Simplifying a fraction is **reducing the numerator and denominator to another fraction with smaller numbers**. The fraction we are left with is equivalent to the initial fraction and therefore represents the same quantity just represented differently.

For example: let’s look at the case of the fraction four eighths.

The bar is going to help us see the fraction. It is divided into 8 parts and 4 have been colored. A simple look and we can see that this represents half of the bar, in other words, four-eighths is equivalent to one half.
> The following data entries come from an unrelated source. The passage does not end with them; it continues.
(** A map in which two peers exchange their addresses can never be applied:
    each attempt fails, whatever the order of the peers, and leaves the device
    and the reconciler such that the next attempt fails as well. *)
Theorem exchanged_addresses_rejected n m now w k k' a a' :
  map_ok m → client_ok (n + length (map_peers m)) (client w) → tracked lim w →
  stale m (this w) = false → k ≠ k' → moves m w k a a' → moves m w k' a' a →
  ∃ e w', reconcile_network_map lim routes_cap usize_bits m now w = Some (Err e, w') ∧
    client_ok n (client w') ∧ tracked lim w' ∧ stale m (this w') = false ∧
    moves m w' k a a' ∧ moves m w' k' a' a.
Proof.
  intros Hm Hok Ht Hst Hne Hmv Hmv'.
  assert (∀ w', fields_kept w w' → stale m (this w') = false) as Hstale.
  { intros w' (_ & _ & E). unfold stale in *. by rewrite E. }
  enough (wp (reconcile_network_map lim routes_cap usize_bits m now)
    (λ r w', ∃ e, r = Err e ∧ client_ok n (client w') ∧ tracked lim w' ∧ stale m (this w') = false ∧
      moves m w' k a a' ∧ moves m w' k' a' a) w) as (r & w' & E & e & -> & ?) by (by exists e, w').
  apply (reconcile_network_map_rule n); [done..| |].
  { intros e w' _ [Hok' Ht' Hf' Hsame]. exists e. split_and!; [done| |done|by apply Hstale| |].
    - eapply client_ok_le; [|exact Hok']. lia.
    - destruct (Hsame k) as [E1 E2]; [by eapply moves_in|]. by apply (moves_same m w).
    - destruct (Hsame k') as [E1 E2]; [by eapply moves_in|]. by apply (moves_same m w). }
  intros ds w3 Hprep. pose proof Hprep as [Hok3 Ht3 Hf3 Hfresh Hi3 Ha3 _].
  unfold apply_desired_peers.
  apply (wp_for_each _ (λ rest w', applying lim n ds w3 (dom (installed (client w))) rest w' ∧ k ∈ rest ∧ k' ∈ rest)).
  - split_and!; [|by eapply keys_in_order_elem, (fresh_in m), moves_in..].
    apply applying_start; [|done|intros x; by apply (prepared_actual n m)].
    eapply client_ok_le; [|exact Hok3]. pose proof (fresh_size _ _ Hfresh). lia.
  - intros x rest w1 (Happ & Hin & Hin').
    eapply wp_mono; [by apply (exchange_step n m ds w w3 _ k k' a a')|].
    intros [[]|e] w2 Hw2; cbn beta iota; [done|]. destruct Hw2 as (? & ? & ? & ? & ?). exists e.
    split_and!; auto.
  - intros w1 (_ & []%not_elem_of_nil & _).
Qed.

(** ** Sampling the health of the peers *)

Lemma select_policy_self i p : wf_desired p → select_policy (active_policy_index p) (select_policy i p) = p.
Proof.
  intros [Hlt Hr _]. destruct p as [key ips ka ps rt act]. unfold select_policy, active_policy_index in *.
  cbn in *. rewrite !Nat.min_l by lia. by rewrite Hr.
Qed.

Lemma select_policy_active p : wf_desired p → select_policy (active_policy_index p) p = p.
Proof. apply (select_policy_self O). Qed.

Lemma select_policy_index i p : (i < length (desired_policies p))%nat → active_policy_index (select_policy i p) = i.
Proof. intros. unfold active_policy_index, select_policy. cbn. lia. Qed.

Lemma sound_select k i p : sound_peer admits routes_cap k p → sound_peer admits routes_cap k (select_policy i p).
Proof. intros []. split; try done. by apply wf_select_policy. Qed.

(** Only the selections differ from [w], and what was in step still is. *)
Record reselected w w' : Prop := {
  reselected_directories : directories (this w') = directories (this w);
  reselected_last : last_applied_map_updated_at (this w') = last_applied_map_updated_at (this w);
  reselected_peers k :
    match desired (this w) !! k with
    | Some p => ∃ i, desired (this w') !! k = Some (select_policy i p) ∧
        (synced k p w → synced k (select_policy i p) w')
    | None => desired (this w') !! k = None
    end
}.
(** The command is submitted, the device handles it, and its completion is
    returned. *)
Definition execute_between (c : command) (s : serving) : option (result command_output error * serving) :=
  let! '(r, d) := handle_peer_update lim (meanwhile (handled s) (device_of s)) c (clock (handled s)) in
  Some (r, Serving d (S (handled s))).

Definition serving_executor : executor serving := {| execute := execute_between; running := device_of |}.

(** What the device does on its own leaves its configuration alone. *)
Context (Hmeanwhile : ∀ i n d, client_good lim n d →
  client_good lim n (meanwhile i d) ∧ shown_by (meanwhile i d) = shown_by d).

Program Definition serving_executor_laws : @executor_laws _ _ lim any_config serving serving_executor := {|
  serving_ok n s := client_good lim n (device_of s)
|}.
Next Obligation. intros n n' s Hle []. split; [done|lia|done]. Qed.
Next Obligation. done. Qed.
Next Obligation.
  intros n c s Hs Hv _. destruct (Hmeanwhile (handled s) _ _ Hs) as [Hd Hsh].
  destruct (command_effects lim (clock (handled s)) n c _ Hd Hv) as (r & d' & E & Hg & He).
  exists r, (Serving d' (S (handled s))). cbn. unfold execute_between. rewrite E. by rewrite Hsh in He.
Qed.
But it is not just this, one four eighths is equivalent to an infinite amount of fractions.

In this case, I am going to ask you to take note of the two fractions on the right, they have something in common. **They represent the same quantity as four eighths, but with fewer parts:**

**All of the fractions represent the same quantity with different amounts in the numerator and denominator, they are equivalent fractions to one another.**

They are simplified fractions of another fraction that, along with the previous example, represent the same amount that the original fraction did but with fewer parts.

In other words,** \(\frac{2}{4}\)** and **\(\frac{1}{2}\)** are simplified fractions of **\(\frac{4}{8}\)**

**In order to simplify a fraction, you need to divide the numerator and denominator by the same number. **

We call this process reducing a fraction.
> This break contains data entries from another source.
(* ===== verification/Desktop.v ===== *)
(** * The desktop client: [src/desktop-client]

    What the client does between its configuration file and the loops of the
    device and of the reconciler: the directory servers become peers of the
    device and the first directories of the reconciler, and network maps are
    fetched from the directories over HTTP. Name resolution, the HTTP exchange
    and the decoding of a map are arguments; a string is the list of its UTF-8
    bytes. *)

From S2P Require Import Prelude IpNet AddrText AllowedIps Index Timestamper Relay Bounded PacketPool PeerHealth Handshake.
From S2P Require Import RateLimiter Timers Tunn TunnTotal PeerTable Device DeviceSafe DeviceRun Routes Reconciler ReconcilerSafe.
From S2P Require Import ReconcilerSpec ReconcilerDevice DeviceLive.

(** ** Configuration: [config.rs] *)

Record directory := Directory {
  directory_public_key : bytes;
  directory_tunnel_ips : list ip_addr;
  directory_endpoint : bytes
}.

(** [E] is what the code outside of the crate fails with. *)
Inductive desktop_error (E : Type) : Type :=
  | NoDirectories
  | NoTunnelIps (public_key : bytes)
  | NoEndpoint (public_key : bytes)
  | Unresolved (e : E)
  | NoAddresses
  | InvalidPrefix
  | InvalidId
  | InvalidUrl
  | HttpFailed (e : E)
  | HttpStatus (status : Z)
  | InvalidMap (e : E)
  | DeviceFailed (e : error).
Arguments NoDirectories {E}.
Arguments NoTunnelIps {E}.
Arguments NoEndpoint {E}.
Arguments Unresolved {E}.
Arguments NoAddresses {E}.
Arguments InvalidPrefix {E}.
Arguments InvalidId {E}.
Arguments InvalidUrl {E}.
Arguments HttpFailed {E}.
Arguments HttpStatus {E}.
Arguments InvalidMap {E}.
Arguments DeviceFailed {E}.

Class directory_peer (T E : Type) := {
  public_key_of : T → bytes;
  tunnel_ips_of : T → list ip_addr;
  endpoint_of : T → result (option socket_addr) (desktop_error E)
}.

(** [to_socket_addrs] of a host and a port in one string. *)
Definition resolver (E : Type) : Type := bytes → result (list socket_addr) E.

#[global] Instance configured_directory {E} (resolve : resolver E) : directory_peer directory E := {|
  public_key_of := directory_public_key;
  tunnel_ips_of := directory_tunnel_ips;
  endpoint_of d :=
    let? l := map_err Unresolved (resolve (directory_endpoint d)) in
    let? a := ok_or (head l) NoAddresses in
    Ok (Some a)
|}.

Fixpoint find_direct_endpoint (routes : list map_route) : option socket_addr :=
  match routes with
  | [] => None
  | r :: routes =>
      match route_kind_of r with
      | RouteDirect (Some endpoint) => Some endpoint
      | _ => find_direct_endpoint routes
      end
  end.

#[global] Instance map_directory {E} : directory_peer map_peer E := {|
  public_key_of := map_public_key;
  tunnel_ips_of p := match tunnel_ip p with Some ip => [ip] | None => [] end;
  endpoint_of p := Ok (find_direct_endpoint (map_routes p))
|}.

(** [collect] of results: the first error. *)
Fixpoint collect {A B E} (f : A → result B E) (l : list A) : result (list B) E :=
  match l with
  | [] => Ok []
  | x :: l =>
      let? y := f x in
      let? ys := collect f l in
      Ok (y :: ys)
  end.

(** ** Fetching a map: [http_client.rs] and [directory.rs] *)

Record map_endpoint := MapEndpoint { host_text : bytes; port : Z; path : bytes }.

Definition DEFAULT_HTTP_PORT : Z := 80.
(** ["/v1alpha1/map"] *)
Definition NETWORK_MAP_PATH : bytes := [47; 118; 49; 97; 108; 112; 104; 97; 49; 47; 109; 97; 112].

Definition fmt_ip_addr (a : ip_addr) : bytes :=
  concat (match a with IpV4 x => fmt_ipv4_addr x | IpV6 x => fmt_ipv6_addr x end).

Section fetch.
Context {E : Type}.

Definition from_directory {T} `{directory_peer T E} (d : T) : result map_endpoint (desktop_error E) :=
  let? ip := ok_or (head (tunnel_ips_of d)) (NoTunnelIps (public_key_of d)) in
  Ok (MapEndpoint (fmt_ip_addr ip) DEFAULT_HTTP_PORT NETWORK_MAP_PATH).

(** A host with a colon is an IPv6 address, which a URL has in brackets. *)
Definition format_http_host (h : bytes) : bytes :=
  if bool_decide (ch_colon ∈ h) && negb (bool_decide (head h = Some 91)) then [91] ++ h ++ [93] else h.

(** ["http://{}:{}{}"] *)
Definition request_url (e : map_endpoint) : bytes :=
  [104; 116; 116; 112; 58; 47; 47] ++ format_http_host (host_text e) ++ [ch_colon] ++ digits 5 10 (port e) ++ path e.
First, we will try it with prime numbers (2, 3, 5, 7, 11…), reducing by dividing by 2.

For example **\(\frac{24}{30}\)**

- If we divide the numerator and denominator
**by 2**we are left with**\(\frac{12}{15}\)**. - Now we will do the same and reduce the fraction
**\(\frac{12}{15}\)**by dividing the two terms**by 3**because we cannot divide them by 2. Remember we need to divide the numerator and denominator by the same number. We are left with**\(\frac{4}{5}\)**. This fraction is equivalent to the previous fractions. **\(\frac{4}{5}\)**cannot be reduced because there is no number – aside from one – that is a divisor for 4 and 5. The fraction we are left with is called an**irreducible fraction**because it cannot be simplified.

## Video: How to Simplify Fractions

To better understand how to** simplify fractions**, take a look at the following video. It is a video of one of our interactive tutorials and although it is not interactive in this format, you are able to watch it as many times as necessary and share it with friends. If you would like to access our interactive tutorials, register with Smartick! The online method which helps children ages 4 to 14 learn and practice math.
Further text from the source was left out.